[WHAT IS NEEDED]: Only the records, repeated exactly, should make up the response.

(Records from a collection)
>>>>>

(* ===== verification/Crypto.v ===== *)
(** * Hashes, addresses, errors and the BLS signature interface

    The 32-byte values of the program, the errors [anyhow] carries, and the
    interface of the cryptographic primitives: SHA3, BCS and the blst library are
    not part of the repository, so [CryptoHash] and [Bls] are type classes whose
    operations the other files take as arguments. *)
From S2P Require Import Prelude.
Local Open Scope N_scope.

(** ** Values compared and ordered as byte strings

    A [HashValue] and an [AccountAddress] are arrays of 32 bytes, a public key
    and a signature are compared through their byte encodings; each is the number
    its bytes spell in big-endian order, so that [Ord] is the order of [N]. *)
Abbreviation HashValue := N (only parsing).
Abbreviation AccountAddress := N (only parsing).
Abbreviation Author := N (only parsing).
Abbreviation PublicKey := N (only parsing).
Abbreviation PrivateKey := N (only parsing).
Abbreviation Signature := N (only parsing).
Abbreviation Round := N (only parsing).
Abbreviation Version := N (only parsing).

Definition hash_zero : HashValue := 0.

Fixpoint string_bytes (s : string) : list N :=
  match s with
  | EmptyString => []
  | String c s => Ascii.N_of_ascii c :: string_bytes s
  end.

Definition HASH_LENGTH : nat := 32.

(** The big-endian number of a byte string. *)
Definition be_number (bytes : list N) : N := foldl (λ acc b, acc * 256 + b) 0 bytes.

Definition create_literal_hash (word : string) : option HashValue :=
  let s := string_bytes word in
  if decide (length s <= HASH_LENGTH)%nat
  then Some (be_number (resize HASH_LENGTH 0 s)) else None.

Definition ACCUMULATOR_PLACEHOLDER_HASH : HashValue :=
  default hash_zero (create_literal_hash "ACCUMULATOR_PLACEHOLDER_HASH").

(** ** [anyhow] errors: a format string with its numeric arguments, and the
    contexts wrapped around it *)
Inductive anyhow :=
| fmt (s : string) (args : list N)
| with_context (s : string) (cause : anyhow).

#[export] Instance anyhow_eq_dec : EqDecision anyhow.
Proof. solve_decision. Defined.

(** [Error::to_string]: the outermost message. *)
Definition anyhow_to_string (e : anyhow) : string * list N :=
  match e with
  | fmt s args => (s, args)
  | with_context s _ => (s, [])
  end.

(** ** Traits *)

(** Bytes fed to a signature scheme. *)
Abbreviation Msg := (list N) (only parsing).

(** [CryptoHash + Serialize]: the hash of a value, and the bytes that are signed
    for it (the BCS encoding behind the hasher's seed; [None] when BCS refuses
    the value). *)
Class CryptoHash (A : Type) := {
  crypto_hash : A → HashValue;
  signing_message : A → option Msg;
}.

(** [bcs::to_bytes] and [bcs::from_bytes]: decoding inverts encoding. *)
Class Bcs (A Bytes : Type) := {
  to_bytes : A → outcome anyhow Bytes;
  from_bytes : Bytes → outcome anyhow A;
  from_to_bytes a bs : to_bytes a = Ok bs → from_bytes bs = Ok a;
}.

(** The bls12381 operations the program calls. *)
Class Bls := {
  bls_public_key : PrivateKey → PublicKey;
  bls_sign : PrivateKey → Msg → Signature;
  bls_verify : Signature → Msg → PublicKey → bool;
  bls_verify_aggregate : Signature → list Msg → list PublicKey → bool;
  bls_aggregate_sigs : list Signature → option Signature;
  bls_aggregate_pks : list PublicKey → option PublicKey;
}.

(** [ValidatorSigner] (types/src/validator_signer.rs) *)
Record ValidatorSigner := mkValidatorSigner {
  vs_author : AccountAddress;
  vs_private_key : PrivateKey;
}.

#[export] Instance ValidatorSigner_eq_dec : EqDecision ValidatorSigner.
Proof. solve_decision. Defined.

Inductive CryptoMaterialError := SerializationFailed.

Section bls.
Context `{!Bls}.

Definition validator_signer_sign {A} `{!CryptoHash A} (s : ValidatorSigner) (message : A)
  : outcome CryptoMaterialError Signature :=
  bytes ← ok_or (signing_message message) SerializationFailed;
  Ok (bls_sign (vs_private_key s) bytes).

Definition validator_signer_public_key (s : ValidatorSigner) : PublicKey :=
  bls_public_key (vs_private_key s).

(** [Signature::verify] on a struct: serialise, then verify. *)
Definition signature_verify {A} `{!CryptoHash A}
    (sig : Signature) (message : A) (pk : PublicKey) : bool :=
  match signing_message message with
  | Some bytes => bls_verify sig bytes pk
  | None => false
  end.

(** [Signature::verify_aggregate]: serialise every message, then verify. *)
Definition signature_verify_aggregate {A} `{!CryptoHash A}
    (sig : Signature) (msgs : list A) (pks : list PublicKey) : bool :=
  match mapM signing_message msgs with
  | Some messages => bls_verify_aggregate sig messages pks
  | None => false
  end.
End bls.

(** ** A linear scheme for the examples

    A signature is the message's number times the key, so that sums of signatures
    verify under sums of keys; the hash of a number is the number. *)
Definition sample_digest (m : Msg) : N := be_number m + 1.
Definition sum_list_N (l : list N) : N := foldr N.add 0 l.
Definition sample_bls : Bls := {|
  bls_public_key := λ k, k;
  bls_sign := λ k m, sample_digest m * k;
  bls_verify := λ s m pk, s =? sample_digest m * pk;
  bls_verify_aggregate := λ s ms pks,
    (lenN ms =? lenN pks) && (s =? sum_list_N (zip_with (λ m pk, sample_digest m * pk) ms pks));
  bls_aggregate_sigs := λ l, match l with [] => None | _ => Some (sum_list_N l) end;
  bls_aggregate_pks := λ l, match l with [] => None | _ => Some (sum_list_N l) end;
|}.
Definition sample_crypto_hash : CryptoHash N := {|
  crypto_hash := λ n, n + 1;
  signing_message := λ n, Some [n];
|}.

<<<<<

[TASK RESULT]:
(* ===== verification/Crypto.v ===== *)
(** * Hashes, addresses, errors and the BLS signature interface

    The 32-byte values of the program, the errors [anyhow] carries, and the
    interface of the cryptographic primitives: SHA3, BCS and the blst library are
    not part of the repository, so [CryptoHash] and [Bls] are type classes whose
    operations the other files take as arguments. *)
From S2P Require Import Prelude.
Local Open Scope N_scope.

(** ** Values compared and ordered as byte strings

    A [HashValue] and an [AccountAddress] are arrays of 32 bytes, a public key
    and a signature are compared through their byte encodings; each is the number
    its bytes spell in big-endian order, so that [Ord] is the order of [N]. *)
Abbreviation HashValue := N (only parsing).
Abbreviation AccountAddress := N (only parsing).
Abbreviation Author := N (only parsing).
Abbreviation PublicKey := N (only parsing).
Abbreviation PrivateKey := N (only parsing).
Abbreviation Signature := N (only parsing).
Abbreviation Round := N (only parsing).
Abbreviation Version := N (only parsing).

Definition hash_zero : HashValue := 0.

Fixpoint string_bytes (s : string) : list N :=
  match s with
  | EmptyString => []
  | String c s => Ascii.N_of_ascii c :: string_bytes s
  end.

Definition HASH_LENGTH : nat := 32.

(** The big-endian number of a byte string. *)
Definition be_number (bytes : list N) : N := foldl (λ acc b, acc * 256 + b) 0 bytes.

Definition create_literal_hash (word : string) : option HashValue :=
  let s := string_bytes word in
  if decide (length s <= HASH_LENGTH)%nat
  then Some (be_number (resize HASH_LENGTH 0 s)) else None.

Definition ACCUMULATOR_PLACEHOLDER_HASH : HashValue :=
  default hash_zero (create_literal_hash "ACCUMULATOR_PLACEHOLDER_HASH").

(** ** [anyhow] errors: a format string with its numeric arguments, and the
    contexts wrapped around it *)
Inductive anyhow :=
| fmt (s : string) (args : list N)
| with_context (s : string) (cause : anyhow).

#[export] Instance anyhow_eq_dec : EqDecision anyhow.
Proof. solve_decision. Defined.

(** [Error::to_string]: the outermost message. *)
Definition anyhow_to_string (e : anyhow) : string * list N :=
  match e with
  | fmt s args => (s, args)
  | with_context s _ => (s, [])
  end.

(** ** Traits *)

(** Bytes fed to a signature scheme. *)
Abbreviation Msg := (list N) (only parsing).

(** [CryptoHash + Serialize]: the hash of a value, and the bytes that are signed
    for it (the BCS encoding behind the hasher's seed; [None] when BCS refuses
    the value). *)
Class CryptoHash (A : Type) := {
  crypto_hash : A → HashValue;
  signing_message : A → option Msg;
}.

(** [bcs::to_bytes] and [bcs::from_bytes]: decoding inverts encoding. *)
Class Bcs (A Bytes : Type) := {
  to_bytes : A → outcome anyhow Bytes;
  from_bytes : Bytes → outcome anyhow A;
  from_to_bytes a bs : to_bytes a = Ok bs → from_bytes bs = Ok a;
}.

(** The bls12381 operations the program calls. *)
Class Bls := {
  bls_public_key : PrivateKey → PublicKey;
  bls_sign : PrivateKey → Msg → Signature;
  bls_verify : Signature → Msg → PublicKey → bool;
  bls_verify_aggregate : Signature → list Msg → list PublicKey → bool;
  bls_aggregate_sigs : list Signature → option Signature;
  bls_aggregate_pks : list PublicKey → option PublicKey;
}.

(** [ValidatorSigner] (types/src/validator_signer.rs) *)
Record ValidatorSigner := mkValidatorSigner {
  vs_author : AccountAddress;
  vs_private_key : PrivateKey;
}.

#[export] Instance ValidatorSigner_eq_dec : EqDecision ValidatorSigner.
Proof. solve_decision. Defined.

Inductive CryptoMaterialError := SerializationFailed.

Section bls.
Context `{!Bls}.

Definition validator_signer_sign {A} `{!CryptoHash A} (s : ValidatorSigner) (message : A)
  : outcome CryptoMaterialError Signature :=
  bytes ← ok_or (signing_message message) SerializationFailed;
  Ok (bls_sign (vs_private_key s) bytes).

Definition validator_signer_public_key (s : ValidatorSigner) : PublicKey :=
  bls_public_key (vs_private_key s).

(** [Signature::verify] on a struct: serialise, then verify. *)
Definition signature_verify {A} `{!CryptoHash A}
    (sig : Signature) (message : A) (pk : PublicKey) : bool :=
  match signing_message message with
  | Some bytes => bls_verify sig bytes pk
  | None => false
  end.

(** [Signature::verify_aggregate]: serialise every message, then verify. *)
Definition signature_verify_aggregate {A} `{!CryptoHash A}
    (sig : Signature) (msgs : list A) (pks : list PublicKey) : bool :=
  match mapM signing_message msgs with
  | Some messages => bls_verify_aggregate sig messages pks
  | None => false
  end.
End bls.

(** ** A linear scheme for the examples

    A signature is the message's number times the key, so that sums of signatures
    verify under sums of keys; the hash of a number is the number. *)
Definition sample_digest (m : Msg) : N := be_number m + 1.
Definition sum_list_N (l : list N) : N := foldr N.add 0 l.
Definition sample_bls : Bls := {|
  bls_public_key := λ k, k;
  bls_sign := λ k m, sample_digest m * k;
  bls_verify := λ s m pk, s =? sample_digest m * pk;
  bls_verify_aggregate := λ s ms pks,
    (lenN ms =? lenN pks) && (s =? sum_list_N (zip_with (λ m pk, sample_digest m * pk) ms pks));
  bls_aggregate_sigs := λ l, match l with [] => None | _ => Some (sum_list_N l) end;
  bls_aggregate_pks := λ l, match l with [] => None | _ => Some (sum_list_N l) end;
|}.
Definition sample_crypto_hash : CryptoHash N := {|
  crypto_hash := λ n, n + 1;
  signing_message := λ n, Some [n];
|}.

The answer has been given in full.